WHAT YOU WILL DO
Go through the entries below. Copy out every line that contains "goes".

RECORDED INFORMATION
(** What a run does to the lazy binding: a static that is resolved stays
    as it is and no lookup is made; a lookup that failed leaves the static
    at [NULL]; any lookup leaves the static resolved, as long as
    [GetProcAddress] answers plausibly. *)
Definition settles (a : arch) (s s1 : state RAND_POOL OS) (t : list event) : Prop :=
  (s_pfnBCryptGenRandom s <> PFN_BCryptGenRandom_NOTSET a ->
   s_pfnBCryptGenRandom s1 = s_pfnBCryptGenRandom s /\
   Forall (fun e => is_lookup e = false) t) /\
  (Exists (fun e => failed_lookup e = true) t ->
   s_pfnBCryptGenRandom s1 = NULL) /\
  (Forall (fun e => plausible_answer a e = true) t ->
   Exists (fun e => is_lookup e = true) t ->
   s_pfnBCryptGenRandom s1 <> PFN_BCryptGenRandom_NOTSET a).

(** [m] leaves the pool in [I] when it finds it there. *)
Definition keeps_pool {A : Type} (I : RAND_POOL -> Prop) (m : @M RAND_POOL OS A) : Prop :=
  satisfies (fun s s1 _ => I (pool s) -> I (pool s1)) m.

(** Two programs that fall through in the same state with the same
    trace, and with values that are equal or both not positive: the
    orchestrator cannot tell them apart. *)
Definition alike (p q : @M RAND_POOL OS Z) : Prop :=
  forall s, exists v w s1 t,
    p s = (Next v, s1, t) /\ q s = (Next w, s1, t) /\
    (v = w \/ ((0 <? v) = false /\ (0 <? w) = false)).

(** [m] falls through, it contains no [return]. *)
Definition falls_through {A : Type} (m : @M RAND_POOL OS A) : Prop :=
  forall s, exists a s1 t, m s = (Next a, s1, t).
End Judgements.

(** ** The shape of an attempt *)

(** What lines 79-95 leave in the trace when no other thread interferes,
    from the static found to the pointer bound: nothing when the static is
    resolved; the failed load; the load and the lookup. *)
Inductive resolution (a : arch) : Z -> Z -> list event -> Prop :=
| resolution_cached (st : Z) :
    st <> PFN_BCryptGenRandom_NOTSET a ->
    resolution a st st []
| resolution_absent (hm : Z) :
    (hm =? NULL) = true ->
    resolution a (PFN_BCryptGenRandom_NOTSET a) NULL
      [Ev_LoadLibraryExA "BCRYPT.dll" LOAD_LIBRARY_SEARCH_SYSTEM32 hm]
| resolution_looked_up (hm pfn : Z) :
    (hm =? NULL) = false ->
    resolution a (PFN_BCryptGenRandom_NOTSET a) pfn
      [Ev_LoadLibraryExA "BCRYPT.dll" LOAD_LIBRARY_SEARCH_SYSTEM32 hm;
       Ev_GetProcAddress hm "BCryptGenRandom" pfn].
Definition result_map {E A B} (f : A → B) (r : result E A) : result E B :=
  match r with
  | Ok a => Ok (f a)
  | Throw e => Throw e
  end.

Definition is_ok {E A} (r : result E A) : bool :=
  match r with
  | Ok _ => true
  | Throw _ => false
  end.

Notation "'let*' x ':=' c 'in' k" := (result_bind (fun x => k) c)
  (at level 10, x name, c at level 100, k at level 200) : js_scope.

Open Scope js_scope.

#[export] Instance result_eq_dec {E A} `{EqDecision E, EqDecision A} :
  EqDecision (result E A).
Proof. solve_decision. Defined.

(** ** Ordered association lists: the own properties of an object *)

Section assoc.
Context {K V : Type} `{EqDecision K}.
Implicit Types (k : K) (v : V) (l : list (K * V)).

Fixpoint assoc_get k l : option V :=
  match l with
  | [] => None
  | (k', v') :: l' => if decide (k = k') then Some v' else assoc_get k l'
  end.

(** Writing an existing key keeps its place; a new key goes last. *)
Fixpoint assoc_set k v l : list (K * V) :=
  match l with
  | [] => [(k, v)]
  | (k', v') :: l' =>
      if decide (k = k') then (k, v) :: l' else (k', v') :: assoc_set k v l'
  end.

Definition keys l : list K := l.*1.

(** The place of the first occurrence of a key among the keys. *)
Fixpoint key_index k (ks : list K) : option nat :=
  match ks with
  | [] => None
  | k' :: ks' => if decide (k = k') then Some 0 else S <$> key_index k ks'
  end.

End assoc.

(** ** Search with a callback that may throw *)

Section findM.
Context {E A : Type}.
Implicit Types (p : A → result E bool) (l : list A).

(** [findM p l] is the index and the value of the first element on which
    [p] answers [true]; it throws what [p] throws on an earlier element. *)
Fixpoint findM p l : result E (option (nat * A)) :=
  match l with
  | [] => Ok None
  | x :: l' =>
      let* b := p x in
      if b : bool then Ok (Some (0, x))
      else result_map (fmap (prod_map S id)) (findM p l')
  end.

End findM.

(** ** Runs of a state machine *)

(** [star step s es s']: the machine goes from [s] to [s'] by the
    events [es], first event first. *)
Section star.
Context {S E : Type}.
Variable step : S → E → S → Prop.

Inductive star : S → list E → S → Prop :=
| star_nil s : star s [] s
| star_snoc s es s' e s'' : star s es s' → step s' e s'' → star s (es ++ [e]) s''.

End star.

(** The same for a machine given as a partial function. *)
Section exec.
Context {S E : Type}.
Variable f : E → S → option S.

Fixpoint exec (es : list E) (s : S) : option S :=
  match es with
  | [] => Some s
  | e :: es' =>
      match f e s with
      | Some s' => exec es' s'
      | None => None
      end
  end.

End exec.

(** ** Tactics and hint databases *)

Create HintDb js discriminated.
Create Rewrite HintDb js.

(** [case_result r] splits on a completion and names the two cases. *)
Ltac case_result r :=
  let a := fresh "a" in
  let e := fresh "e" in
  let Hr := fresh "Hr" in
  destruct r as [a | e] eqn:Hr; simpl in *.

(** [inv_result] opens binds in hypotheses whose outcome is known. *)
Ltac inv_result :=
  repeat match goal with
  | H : result_bind _ ?r = _ |- _ =>
      let a := fresh "a" in
      let e := fresh "e" in
      let Hr := fresh "Hr" in
      destruct r as [a | e] eqn:Hr; simpl in H; try discriminate H
  | H : result_map _ ?r = _ |- _ =>
      let a := fresh "a" in
      let e := fresh "e" in
      let Hr := fresh "Hr" in
      destruct r as [a | e] eqn:Hr; simpl in H; try discriminate H
  | H : Ok _ = Ok _ |- _ => injection H as H; try subst
  | H : Throw _ = Throw _ |- _ => injection H as H; try subst
  | H : Ok _ = Throw _ |- _ => discriminate H
  | H : Throw _ = Ok _ |- _ => discriminate H
  end.

(** ** Lemmas on completions *)

Section result_lemmas.
Context {E A B : Type}.
Implicit Types (f : A → result E B) (r : result E A).

Lemma result_bind_Ok f r b :
  result_bind f r = Ok b ↔ ∃ a, r = Ok a ∧ f a = Ok b.
Proof.
  destruct r as [a|e]; simpl; split; [eauto | by intros (? & [= <-] & ?) | done |].
  by intros (? & ? & _).
Qed.

Lemma result_bind_Throw f r e :
  result_bind f r = Throw e ↔ r = Throw e ∨ ∃ a, r = Ok a ∧ f a = Throw e.
Proof.
  destruct r as [a|e']; simpl; split.
  - intros Hf. right. by exists a.
  - by intros [?|(? & [= <-] & ?)].
  - intros [= ->]. by left.
  - by intros [[= ->]|(? & ? & _)].
Qed.

Lemma result_map_Ok (g : A → B) r b :
  result_map g r = Ok b ↔ ∃ a, r = Ok a ∧ g a = b.
Proof.
  destruct r as [a|e]; simpl; split; [intros [= <-]; eauto | | done |].
  - by intros (? & [= <-] & <-).
  - by intros (? & ? & _).
Qed.

Lemma result_map_Throw (g : A → B) r e :
  result_map g r = Throw e ↔ r = Throw e.
Proof. destruct r; simpl; split; intros [=]; by subst. Qed.

End result_lemmas.

(** ** Lemmas on lists *)

Section list_lemmas.
Context {A : Type} (P : A → Prop) `{∀ x, Decision (P x)}.

Lemma filter_nil_Forall (l : list A) : filter P l = [] ↔ Forall (λ x, ¬ P x) l.
Proof.
  induction l as [|x l IH]; [by split|].
  rewrite filter_cons, Forall_cons. case_decide; [|by rewrite IH; intuition].
  split; [done | by intros [? _]].
Qed.

Lemma filter_Forall_id (l : list A) : Forall P l → filter P l = l.
Proof.
  induction 1 as [|x l Hx _ IH]; [done|].
  by rewrite filter_cons, decide_True, IH.
Qed.

Lemma head_filter_Some (l : list A) x :
  head (filter P l) = Some x ↔
  ∃ pre post, l = pre ++ x :: post ∧ Forall (λ y, ¬ P y) pre ∧ P x.
Proof.
  induction l as [|y l IH]; simpl.
  - split; [done | intros (pre & post & Hl & _)]. by destruct pre.
  - rewrite filter_cons. case_decide as Hy; simpl.
    + split.
      * intros [= ->]. exists [], l. by repeat split.
      * intros ([|z pre] & post & Hl & Hpre & Hx); simplify_eq/=; [done|].
        apply Forall_cons in Hpre as [? _]. done.
    + rewrite IH. split.
      * intros (pre & post & -> & Hpre & Hx). exists (y :: pre), post.
        repeat split; [by constructor | done].
      * intros ([|z pre] & post & Hl & Hpre & Hx); simplify_eq/=; [done|].
        apply Forall_cons in Hpre as [_ Hpre]. eauto.
Qed.

End list_lemmas.

(** ** Lemmas on association lists *)

Section assoc_lemmas.
Context {K V : Type} `{EqDecision K}.
Implicit Types (k : K) (v : V) (l : list (K * V)).

Lemma assoc_get_set_eq k v l : assoc_get k (assoc_set k v l) = Some v.
Proof.
  induction l as [|[k' v'] l IH]; simpl; repeat case_decide; simpl;
    repeat case_decide; congruence.
Qed.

TASK SOLUTION
(** Writing an existing key keeps its place; a new key goes last. *)
(** [star step s es s']: the machine goes from [s] to [s'] by the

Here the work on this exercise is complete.